There is a paucity of data on the function of antigen presentation in patients with CKD, but our results are remarkably consistent with the conclusions of previous studies. Meuer et al. found a correlation between a decreased T-cell proliferation response in vitro and a low or no antibody response in vivo [22]. This response could be restored to normal using healthy donor-derived monocytes as antigen-presenting cells. Similar results were found for tetanus toxoid-specific T-cell responses in patients on CIHD [23]. It should be emphasised that these studies used monocyte populations contaminated with DC and that the precise contribution of either cell type is therefore not defined. Even minor contamination of DC may influence results substantially because the DC are many times more potent as antigen-presenting cell than monocytes. In our hands, highly purified monocytes have little or no capacity for antigen presentation to allogeneic T cells and autologous memory T cells (this study and [24]). Therefore, the results obtained in previous studies may in fact be related to a difference in function of DC. In addition, we observed a strong negative correlation between the number of peripheral blood DC and the stage of CKD [25]. Therefore, loss of renal function not only negatively affects the in vitro maturation of monocytes to DC, as is shown in this study, but also the presence of circulating DC in vivo.

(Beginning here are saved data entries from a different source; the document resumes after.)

(** A line without blanks in front. *)
Lemma exec_cmd_eq s cmd l : cstr (sh_mem s) cmd l -> Forall (fun f => cstr (sh_mem s) (sc_name f) (names f)) table ->
  l <> [] -> drop_spaces l = l ->
  match find_cmd (word l).1 with
  | Some f => exists argv m o, Forall2 (cstr m) argv (take 10 (tokens l)) /\
      (forall x, x < cmd \/ cmd + Z.of_nat (length l) <= x -> m !! x = sh_mem s !! x) /\ (forall x, is_Some (sh_mem s !! x) -> is_Some (m !! x)) /\
      _msh_exec_cmd table call cmd (Z.of_nat (length l)) s = (ret ← call (sc_func f) argv; mret (Some ret)) (moved_to m o s)
  | None => _msh_exec_cmd table call cmd (Z.of_nat (length l)) s = Some (None, s)
  end.
Proof.
  intros Hc Ht Hne Hd. pose proof Hc as [H C]. assert ((word l).1 <> []) as Hw.
  { destruct l as [|c r]; [contradiction|]. apply word_nonempty. destruct (drop_spaces_split (c :: r)) as (n & _ & _ & _ & Hh). rewrite Hd in Hh. exact Hh. }
  destruct (word_split l) as [E _]. unfold find_cmd.
  assert ((Z.of_nat (length (word l).1) =? 0) = false) as Hz by (apply Z.eqb_neq; destruct (word l).1; [contradiction|cbn; lia]).
  assert (forall (k : SH (option Z)), _msh_exec_cmd table call cmd (Z.of_nat (length l)) s =
    match List.find (fun f => bool_decide (names f = (word l).1)) table with
    | Some f => (argv ← msh_split cmd (Z.of_nat (length l));
        if bool_decide (argv = []) then mret None else ret ← call (sc_func f) argv; mret (Some ret)) s
    | None => Some (None, s) end) as Eq.
  { intros _. unfold _msh_exec_cmd. erewrite bind_eq.
    2: { apply mem_read. apply (cmd0_eq _ l); [rewrite Z.add_0_r; exact H|lia|lia|lia]. }
    rewrite Z.add_0_l, Hz. unfold msh_get_cmd. erewrite bind_eq.
    2: { apply mem_read. rewrite E in Hc at 1. eapply get_cmd_eq; [exact Hc|exact Ht]. }
    destruct (List.find _ table); reflexivity. }
  rewrite (Eq (mret None)). destruct (List.find _ table) as [f|]; [|reflexivity].
  destruct (split_loop_eq (S (length l)) l s cmd 0 (Z.of_nat (length l)) [] []) as (argv & m & o & Es & H1 & H2 & H3);
    [exact H|exact C|lia|lia|lia|cbn; lia|intros m' _ _; constructor|]. exists argv, m, o. split; [exact H1|]. split; [exact H2|]. split; [exact H3|].
  erewrite bind_eq by (unfold msh_split; rewrite Nat2Z.id; exact Es). rewrite bool_decide_eq_false_2; [reflexivity|]. intros ->.
  apply Forall2_length in H1. assert (tokens l <> []) as Ht' by (apply tokens_nonempty; rewrite Hd; exact Hne).
  change ([] ++ tokens_loop (S (length l)) l) with (tokens l) in H1. destruct (tokens l); [contradiction|discriminate].
Qed.
(* ===== verification/ShellProps.v ===== *)
(** * Properties of the line editor

    The shell edits a line of text with a cursor and shows it: keys refine operations
    on lists, and the last row of the terminal is the line. *)

From stdpp Require Import gmap.
From S2P Require Import Prelude Bytes KString KStringProps KStdio Msh MshProps Shell.
Open Scope rt_scope.

(** ** The terminal *)

(** The last row, the cursor in it, and how much of an escape sequence was seen. *)
Record screen := mkScreen { scr_cells : list Z; scr_col : nat; scr_esc : nat }.

Definition show_char (t : screen) (c : Z) : screen :=
  let '(mkScreen cells col esc) := t in
  match esc with
  | O =>
      if c =? 8 then mkScreen cells (col - 1) 0
      else if c =? 13 then mkScreen cells 0 0
      else if c =? 10 then mkScreen [] 0 0
      else if c =? 27 then mkScreen cells col 1
      else mkScreen (take col cells ++ c :: drop (S col) cells) (S col) 0
  | 1%nat => mkScreen cells col (if c =? 91 then 2 else 0)
  | _ => if (48 <=? c) && (c <=? 57) then t else if c =? 75 then mkScreen [] col 0 else mkScreen cells col 0
  end.
Definition show (o : list Z) (t : screen) : screen := foldl show_char t o.

Lemma show_app o o' t : show (o ++ o') t = show o' (show o t).
Proof. apply foldl_app. Qed.

Definition printable (l : list Z) : Prop := Forall (fun c => 32 <= c <= 126) l.

Lemma printable_chars l : printable l -> chars_ok l.
Proof. intros H. eapply Forall_impl; [exact H|]. cbn. lia. Qed.

(** Text is written over what stands behind the cursor. *)
Lemma show_text l : forall p r, printable l ->
  show l (mkScreen (p ++ r) (length p) 0) = mkScreen (p ++ l ++ drop (length l) r) (length p + length l) 0.
Proof.
  induction l as [|c l IH]; intros p r H; [cbn; rewrite Nat.add_0_r; reflexivity|]. apply Forall_cons in H as [Hc H].
  change (show (c :: l) (mkScreen (p ++ r) (length p) 0)) with (show l (show_char (mkScreen (p ++ r) (length p) 0) c)). cbn [show_char].
  rewrite !(proj2 (Z.eqb_neq c _)) by lia. rewrite take_app_length.
  replace (drop (S (length p)) (p ++ r)) with (drop 1 r) by (rewrite drop_app_ge by lia; f_equal; lia).
  replace (p ++ c :: drop 1 r) with ((p ++ [c]) ++ drop 1 r) by (rewrite <- app_assoc; reflexivity).
  replace (S (length p)) with (length (p ++ [c])) by (rewrite length_app; cbn; lia).
  rewrite IH by exact H. rewrite drop_drop, length_app, <- app_assoc. cbn [length app]. f_equal. lia.
Qed.

Lemma show_backspaces n : forall cells col, show (replicate n 8) (mkScreen cells col 0) = mkScreen cells (col - n) 0.
Proof.
  induction n as [|n IH]; intros cells col; [cbn; rewrite Nat.sub_0_r; reflexivity|].
  change (show (replicate (S n) 8) (mkScreen cells col 0)) with (show (replicate n 8) (mkScreen cells (col - 1) 0)). rewrite IH. f_equal. lia.
Qed.

Lemma show_clear cells col : show [27; 91; 50; 75; 13] (mkScreen cells col 0) = mkScreen [] 0 0.
Proof. reflexivity. Qed.

(** ** The editor *)

Record editor := mkEditor { ed_before : list Z; ed_after : list Z; ed_hist : list (list Z); ed_cur : nat }.
Definition ed_text (e : editor) : list Z := ed_before e ++ ed_after e.

Inductive key := Char (c : Z) | Backspace | Left | Right | Up | Down.
Definition key_chars (k : key) : list Z :=
  match k with
  | Char c => [c] | Backspace => [127] | Left => [27; 91; 68] | Right => [27; 91; 67] | Up => [27; 91; 65] | Down => [27; 91; 66]
  end.

(** The line of the history at [i]. *)
Definition ed_recall (i : nat) (e : editor) : editor :=
  match ed_hist e !! i with Some h => mkEditor h [] (ed_hist e) i | None => e end.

At present it is not clear which factors underlie the impaired terminal differentiation of moDC. One must assume that the difference is already present at the level of monocytes as these are the starting population of cells, which are cultured under identical circumstances for both patients and healthy controls. A number of studies have pointed out an activated status of monocytes derived from patients on CIHD compared to healthy controls. Furthermore, a high production of TNF-α and IL-6 by LPS-stimulated monocytes was shown, which probably represents significant pre-activation of these cells, correlated with the unresponsiveness to HBV vaccination among dialysis patients [26]. Therefore, one may hypothesise that pre-activation of monocytes impairs the full maturation into DC, but data to support this concept are as yet not available.

In conclusion, DC of patients on CIHD show an impaired terminal differentiation and relative dysfunction as antigen-presenting cells for memory T cells. This is most evident in patients that are not able to mount a sufficient antibody response after HBV vaccination. Dysfunction of DC may therefore lie at the heart of the disturbed immune system of patients with CKD.